Когда войско проходило по белоснежной полосе, солнце за спиной начало опускаться за горы, и лучистый свет, отражаясь от миллионов кристалликов, создавал фантастическое зрелище, оставляя впечатление волшебства. Солдаты молча смотрели на это чудо, не в силах оторвать глаз от блестящего разноцветья, от лучей, рассеянных бесконечными гранями на радужные веера в торжестве сверкающего огня.
— Олимпийские боги…— прошептал Селевк. — Какое великолепие! Теперь действительно чувствуется, что мы далеко от дома.
— Да, — согласился Птолемей. — Никогда в жизни не видел такого.
— И не только этим здесь можно восхититься, — продолжил Аристандр. — Дальше есть гора Аргей, изрыгающая из вершины пламя и покрывающая пеплом целые области. Говорят, что под ее громадой прикован гигант Тифон.
Птолемей сделал знак Селевку следовать за ним и пришпорил коня, словно собирался проинспектировать колонну, но, проскакав с полстадия, вновь перешел на шаг и спросил:
— Что с Александром?
— Не знаю. Он такой с тех пор, как у нас побывал тот египтянин, — ответил Селевк.
— Не нравятся мне эти египтяне, — глубокомысленно проговорил Птолемей. — Кто знает, что он вбил ему в голову. Мало нам было этого ясновидца, Аристандра.
— Ох, верно. Что он мог ему сообщить? Наверняка какую-то неприятность. А потом эта спешка с продвижением вперед… Уж не случилось ли чего с Парменионом?
Птолемей бросил взгляд вперед на ехавшего невдалеке Александра.
— Он бы сказал.
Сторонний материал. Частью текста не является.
Lemma register_receiver_refused ws d c h :
  dict_get "code" d = Some (JStr c) ->
  ws ∉ closed (hworld h) ->
  (rooms (hworld h) !! upper c = None \/
   exists r c', rooms (hworld h) !! upper c = Some r /\ receiver r = Some c') ->
  register_receiver ws (JObj d) h
  = (Ok tt, {| my_code := my_code h; my_role := my_role h;
               hworld := with_sent (fun l => l ++ [(ws, msg_error "Invalid or expired code.")])
                           (hworld h) |}).
Proof.
  intros Hc Hopen Hroom. unfold register_receiver, py_get, code_upper. unfold_m.
  rewrite Hc. simpl.
  destruct Hroom as [->|(r & c' & -> & ->)]; by rewrite send_open.
Qed.

(** C7, on the code: a join that should bind does not always succeed.
    In [w_gone] the room [ABCDE] is registered with a free receiver slot,
    but its sender's connection is closed.  A join for [ABCDE] on the open
    channel 2 writes the slot and then raises on the [receiver_joined]
    push, which the join path does not swallow: the loop ends there without
    reading the next frame, the [finally] block removes the room, and the
    joiner has been sent neither the acknowledgement nor an error. *)
Theorem join_on_abandoned_room_is_lost :
  let frames := [reg_receiver "ABCDE"; reg_receiver "ZZZZZ"] in
  (exists r, rooms w_gone !! "ABCDE" = Some r /\
             receiver r = None /\ sender r = Some 1) /\
  (1 ∈ closed w_gone) /\
  (2 ∉ closed w_gone) /\
  fst (receive_loop counting 1 2 frames (fresh w_gone)) = Raise ConnectionClosed /\
  (2 ∉ closed (hworld (snd (receive_loop counting 1 2 frames (fresh w_gone))))) /\
  rooms (hworld (snd (receive_loop counting 1 2 frames (fresh w_gone)))) !! "ABCDE"
  = Some {| sender := Some 1; receiver := Some 2; filename := None; file_data := None |} /\
  fst (websocket counting 1 2 frames w_gone) = Ok tt /\
  rooms (snd (websocket counting 1 2 frames w_gone)) !! "ABCDE" = None /\
  sent (snd (websocket counting 1 2 frames w_gone)) = sent w_gone.
Proof.
  intros frames.
  split; [eexists; repeat split; by_eval|].
  split; [vm_compute; set_solver|]. split; [vm_compute; set_solver|].
  split; [by_eval|]. split; [vm_compute; set_solver|].
  split; [by_eval|]. split; [by_eval|]. split; by_eval.
Qed.

(** C8, as stated, fails on the name of the acknowledgement: after a join
    that binds, the frames sent are [code_generated] and [receiver_joined]
    to the sender and one frame of type [wating_for_file] to the receiver;
    no frame of type [waiting_for_file] is ever sent. *)
Lemma join_ack_is_not_waiting_for_file :
  sent w_paired
  = [(1, msg_code_generated "AB12C"); (1, msg_receiver_joined);
     (2, JObj [("type", JStr "wating_for_file")])] /\
  Forall (fun p => msg_type_of (snd p) <> Some (JStr "waiting_for_file")) (sent w_paired).
Proof.
  assert (E : sent w_paired
            = [(1, msg_code_generated "AB12C"); (1, msg_receiver_joined);
               (2, JObj [("type", JStr "wating_for_file")])]) by by_eval.
  split; [exact E|]. rewrite E.
  repeat constructor; discriminate.
Qed.
(** ** The kernel stack *)

Section PickStack.
Context `{ultra_abi} {FW : Type} (ms : memory_services FW).

Definition pick_stack (cfg : config) (le : loadable_entry) : M FW Z :=
  let address := 0 in
  let size := size_t (16 * KB) in
  (has_val <- lift_result
     (cfg_get_one_of cfg (le_cfg_off le) "stack" (Z.lor VALUE_STRING VALUE_OBJECT));;
   '(address, size) <-
     match has_val with
     | Some val =>
         if value_is_object val then
           has_alloc_at <- lift_result
             (cfg_get_one_of cfg (le_cfg_off le) "allocate-at"
                (Z.lor VALUE_STRING VALUE_UNSIGNED));;
           has_size <- lift_result
             (cfg_get_one_of cfg (le_cfg_off le) "size"
                (Z.lor VALUE_STRING VALUE_UNSIGNED));;
           address <-
             match has_alloc_at with
             | Some alloc_at_val =>
                 if value_is_string alloc_at_val then
                   if negb (sv_equals (as_string alloc_at_val) "anywhere")
                   then oops "invalid value for allocate-at"
                   else ret address
                 else ret (u64 (as_unsigned alloc_at_val))
             | None => ret address
             end;;
           size <-
             match has_size with
             | Some size_val =>
                 if value_is_string size_val then
                   if negb (sv_equals (as_string size_val) "auto")
                   then oops "invalid value for size"
                   else ret size
                 else ret (size_t (as_unsigned size_val))
             | None => ret size
             end;;
           ret (address, size)
         else
           if negb (sv_equals (as_string val) "auto")
           then oops "invalid value for stack"
           else ret (address, size)
     | None => ret (address, size)
     end;;
   let pages := CEILING_DIVIDE size PAGE_SIZE in
   address <-
     (if negb (address =? 0) then
        allocate_critical_pages_with_type_at ms address pages
          ULTRA_MEMORY_TYPE_KERNEL_STACK;;
        ret address
      else
        allocate_critical_pages_with_type ms pages ULTRA_MEMORY_TYPE_KERNEL_STACK);;
   let address := u64 (address + size_t (pages * PAGE_SIZE)) in
   ret address)%loader.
И потом, с Парменионом Черный, Филот, Кратер да еще его двоюродный брат Аминта, командующий фессалийской конницей. Неужели никто бы не спасся?
— Кто знает? Вдруг им устроили засаду… А возможно, он думает о Мемноне. Этот человек способен на все: пока мы тут разговариваем, он, может был, уже высадился в Македонии или в Пирее.
— И что делать? Попросить Александра, чтобы сегодня пригласил нас на ужин?
— Смотря в каком он будет настроении. Лучше бы посоветоваться с Гефестионом.
— Да, лучше посоветоваться. Так и сделаем.
Тем временем солнце село за горизонт, и двое друзей невольно задумались о девушках, которых оставили в слезах дома в Пиерии или Эордее и которые, быть может, в этот час тоже с тоской вспоминают о них.
— Тебе не приходило в голову жениться? — вдруг спросил Птолемей.
— Нет. А тебе?
— Тоже нет. Но мне бы подошла Клеопатра.
— И мне.
— И Пердикке, если уж на то пошло.
— Еще бы. И Пердикке тоже.
В голове колонны раздался громкий крик. Это прискакали с рекогносцировки разведчики, последняя группа перед наступлением темноты:
— Келены! Келены!
— Где? — спросил Гефестион, выехав вперед.
— В пяти стадиях, — ответил один из разведчиков, указывая на отдаленный холм, где мерцали мириады огней. Это было чудесное зрелище: как будто в гигантском муравейнике переливались тысячи светлячков.